The age of criminal responsibility in New South Wales is currently 10 years, which means children who are 10 years and older can be charged with a criminal offence and sent to court.

Those under the age of 18 are normally dealt with by the children’s court rather than the local, district or supreme courts in our state.

What are the guiding principles of the children’s court?

Section 6 of the Children (Criminal Proceedings) Act 1987 outlines the following principles that courts are required to follow when sentencing children:

  • Children have rights and freedoms before the law equal to those enjoyed by adults, and in particular a right to be heard and a right to participate in the processes that lead to decisions that affect them.
  • Children who commit offences bear responsibility for their actions but because of their state of dependency and immaturity, require guidance and assistance.
  • It is desirable, wherever possible, to allow the education or employment of a child to proceed without interruption.
  • It is desirable, wherever possible, to allow a child to reside in his or her own home.
  • The penalty imposed on a child for an offence should be no greater than that imposed on an adult who commits an offence of the same kind.
  • That it is desirable that children who commit offences be assisted with their reintegration into the community so as to sustain family and community ties.
  • That it is desirable that children who commit offences accept responsibility for their actions and, wherever possible, make reparation for their actions.
  • That, subject to the other principles described above, consideration should be given to the effect of any crime on the victim.

What are the penalties the children’s court can impose?

The sentencing options in the children’s court are:

  • Dismissal with or without a caution.
  • Good behaviour bond.
  • Youth Justice Conference.
  • ‘Griffiths remand’ or deferral of sentencing.
  • Community Service Order (CSO).
  • Control Order (full-time custody).

Dismissal with or without a caution

A dismissal means there is no criminal conviction. This is seen to be the most lenient penalty for a person who pleads guilty or is found guilty in the children’s court.

It can come with or without a formal caution, and is most likely to apply where the offence is less serious, the child has no prior convictions and there are good prospects of rehabilitation.

Good behaviour bond

A good behaviour bond is where a person promises not to reoffend for a specific period of time, and to abide by any other conditions imposed by the court.

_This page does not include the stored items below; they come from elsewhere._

(* ===== verification/PrefixTable.v ===== *)
(** The prefix routing table (services/shared/prefixhash/table.go): an LRU map with an
    idle lifetime that remembers which node served a prompt prefix, as the linked list
    and element map the code keeps. *)
From S2P Require Import Prelude.
From S2P Require Import GoList.

Open Scope string_scope.
Open Scope list_scope.
Open Scope Z_scope.

(** * Data *)

(** SHA-256 digests: 32 bytes, [Digest{}] is all zeroes. *)
Definition Digest : Type := list Byte.byte.
Definition zero_digest : Digest := repeat Byte.x00 32.

#[export] Instance Byte_eq_dec : EqDecision Byte.byte.
Proof. intros x y. destruct (Byte.byte_eq_dec x y); [by left | by right]. Defined.

#[export] Instance Byte_countable : Countable Byte.byte.
Proof.
  refine (inj_countable Byte.to_N Byte.of_N _). intros b. apply Byte.of_to_N.
Defined.

Record RouteRecord : Type := mkRoute { rt_NodeID : string; rt_Engine : string; rt_LastUsedAt : Z }.

Definition used_at (r : RouteRecord) (now : Z) : RouteRecord := mkRoute (rt_NodeID r) (rt_Engine r) now.

Record routeKey : Type := mkRouteKey { rk_model : string; rk_digest : Digest }.

#[export] Instance routeKey_eq_dec : EqDecision routeKey.
Proof. solve_decision. Defined.

#[export] Instance routeKey_countable : Countable routeKey.
Proof.
  refine (inj_countable' (fun k => (rk_model k, rk_digest k)) (fun '(m, d) => mkRouteKey m d) _).
  by intros [].
Defined.

Record entry : Type := mkEntry { e_key : routeKey; e_record : RouteRecord }.

Record PrefixRoutingTable : Type := mkTable {
  pt_entries : gmap routeKey nat;
  pt_recent : glist entry;
  pt_capacity : Z;
  pt_ttl : Z
}.

(** * Operations *)

Definition NewPrefixRoutingTable (capacity ttl : Z) : PrefixRoutingTable :=
  mkTable ∅ empty_list (if capacity <=? 0 then 10000 else capacity) (if ttl <=? 0 then 5 * 60 * second else ttl).

Definition with_lists (t : PrefixRoutingTable) (m : gmap routeKey nat) (l : glist entry) : PrefixRoutingTable :=
  mkTable m l (pt_capacity t) (pt_ttl t).

Definition remove (t : PrefixRoutingTable) (element : nat) : PrefixRoutingTable :=
  match Value (pt_recent t) element with
  | None => t
  | Some v => with_lists t (delete (e_key v) (pt_entries t)) (RemoveElt (pt_recent t) element)
  end.

Definition Lookup (t : PrefixRoutingTable) (model : string) (digest : Digest) (now : Z)
    : PrefixRoutingTable * option RouteRecord :=
  match pt_entries t !! mkRouteKey model digest with
  | None => (t, None)
  | Some element =>
      match Value (pt_recent t) element with
      | None => (t, None)
      | Some value =>
          if pt_ttl t <=? time_sub now (rt_LastUsedAt (e_record value)) then (remove t element, None)
          else
            let rec := used_at (e_record value) now in
            (with_lists t (pt_entries t)
               (MoveToFront (SetValue (pt_recent t) element (mkEntry (e_key value) rec)) element), Some rec)
      end
  end.

(** The expiry loop of [Put]; the number of elements is enough fuel. *)
Fixpoint expire (fuel : nat) (t : PrefixRoutingTable) (now : Z) : PrefixRoutingTable :=
  match fuel with
  | O => t
  | S fuel =>
      match Back (pt_recent t) with
      | None => t
      | Some oldest =>
          match Value (pt_recent t) oldest with
          | None => t
          | Some v =>
              if time_sub now (rt_LastUsedAt (e_record v)) <? pt_ttl t then t
              else expire fuel (remove t oldest) now
          end
      end
  end.

Definition Put (t : PrefixRoutingTable) (model : string) (digest : Digest) (record : RouteRecord) (now : Z)
    : PrefixRoutingTable :=
  if bool_decide (model = "") || bool_decide (digest = zero_digest) || bool_decide (rt_NodeID record = "") then t
  else
    let t := expire (ListLen (pt_recent t)) t now in
    let record := used_at record now in
    let key := mkRouteKey model digest in
    match pt_entries t !! key with
    | Some element =>
        with_lists t (pt_entries t) (MoveToFront (SetValue (pt_recent t) element (mkEntry key record)) element)
    | None =>
        let t := if pt_capacity t <=? Z.of_nat (size (pt_entries t))
                 then match Back (pt_recent t) with Some oldest => remove t oldest | None => t end
                 else t in
        let '(l, e) := PushFront (pt_recent t) (mkEntry key record) in
        with_lists t (<[key := e]> (pt_entries t)) l
    end.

The court can impose a bond for up to two years.

A breach of the bond can lead to the person being called to return to court and resentenced.

Fine

The children’s court is empowered to impose fines up to $1,100 for each offence.

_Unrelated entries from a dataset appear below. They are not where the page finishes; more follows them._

(** One request takes one critical section at a time; the broker emit itself lies
    between [step_enter] and [step_leave]. *)
Inductive step : sys -> sys -> Prop :=
| step_arrive t key s :
    sy_threads s !! t = None ->
    step s (mkSys (sy_index s) (<[t := (key, PStart)]> (sy_threads s)) (sy_trace s))
| step_enter t key s d e :
    sy_threads s !! t = Some (key, PStart) -> enter (sy_index s) key = (d, e) ->
    step s (mkSys d (<[t := (key, match e with
                                  | EDuplicate => PDone true EmitOK
                                  | EWait done => PWaiting done
                                  | EEmit done => PEmitting done
                                  end)]> (sy_threads s))
              (match e with EDuplicate => sy_trace s ++ [ADuplicate key] | _ => sy_trace s end))
| step_wake t key done s :
    sy_threads s !! t = Some (key, PWaiting done) -> done ∈ dx_closed (sy_index s) ->
    step s (mkSys (sy_index s) (<[t := (key, PStart)]> (sy_threads s)) (sy_trace s))
| step_leave t key done r s :
    sy_threads s !! t = Some (key, PEmitting done) ->
    step s (mkSys (leave (sy_index s) key done r) (<[t := (key, PDone false r)]> (sy_threads s))
              (match r with EmitOK => sy_trace s ++ [ARecorded key] | _ => sy_trace s end)).

Definition start (capacity : Z) : sys := mkSys (newDedupIndex capacity) ∅ [].

Inductive reachable (capacity : Z) : sys -> Prop :=
| reach_start : reachable capacity (start capacity)
| reach_step s s' : reachable capacity s -> step s s' -> reachable capacity s'.

(** * Dedup keys *)

Definition nul : ascii := "000".

Definition keyLifecycle (origin engine runID id state : string) : string :=
  join nul ["wl"; origin; engine; runID; id; state].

Those fines will normally need to be paid within 28 days, unless a time extension is granted or payment plan is implemented

Youth Justice Conference

A Youth Justice Conference is where a convenor from Juvenile Justice NSW arranges for relevant people to attend a meeting to discuss the offence and its impact, and make amends.

It may involve the victim, a police officer, the child’s family and any others affected by the crime.

The victim may speak of the impact of the offending conduct, and the child will be given the opportunity to apologise.

An agreement may be formulated whereby the child engages in counselling or a rehabilitation program, undertakes community services or otherwise takes steps to ensure there is no reoccurrence and that any loss is compensated.

The matter will then be brought back before the court, which can dismiss the charges with a caution but no conviction provided there is a successful outcome.

Deferral of sentencing or ‘Griffiths Remand’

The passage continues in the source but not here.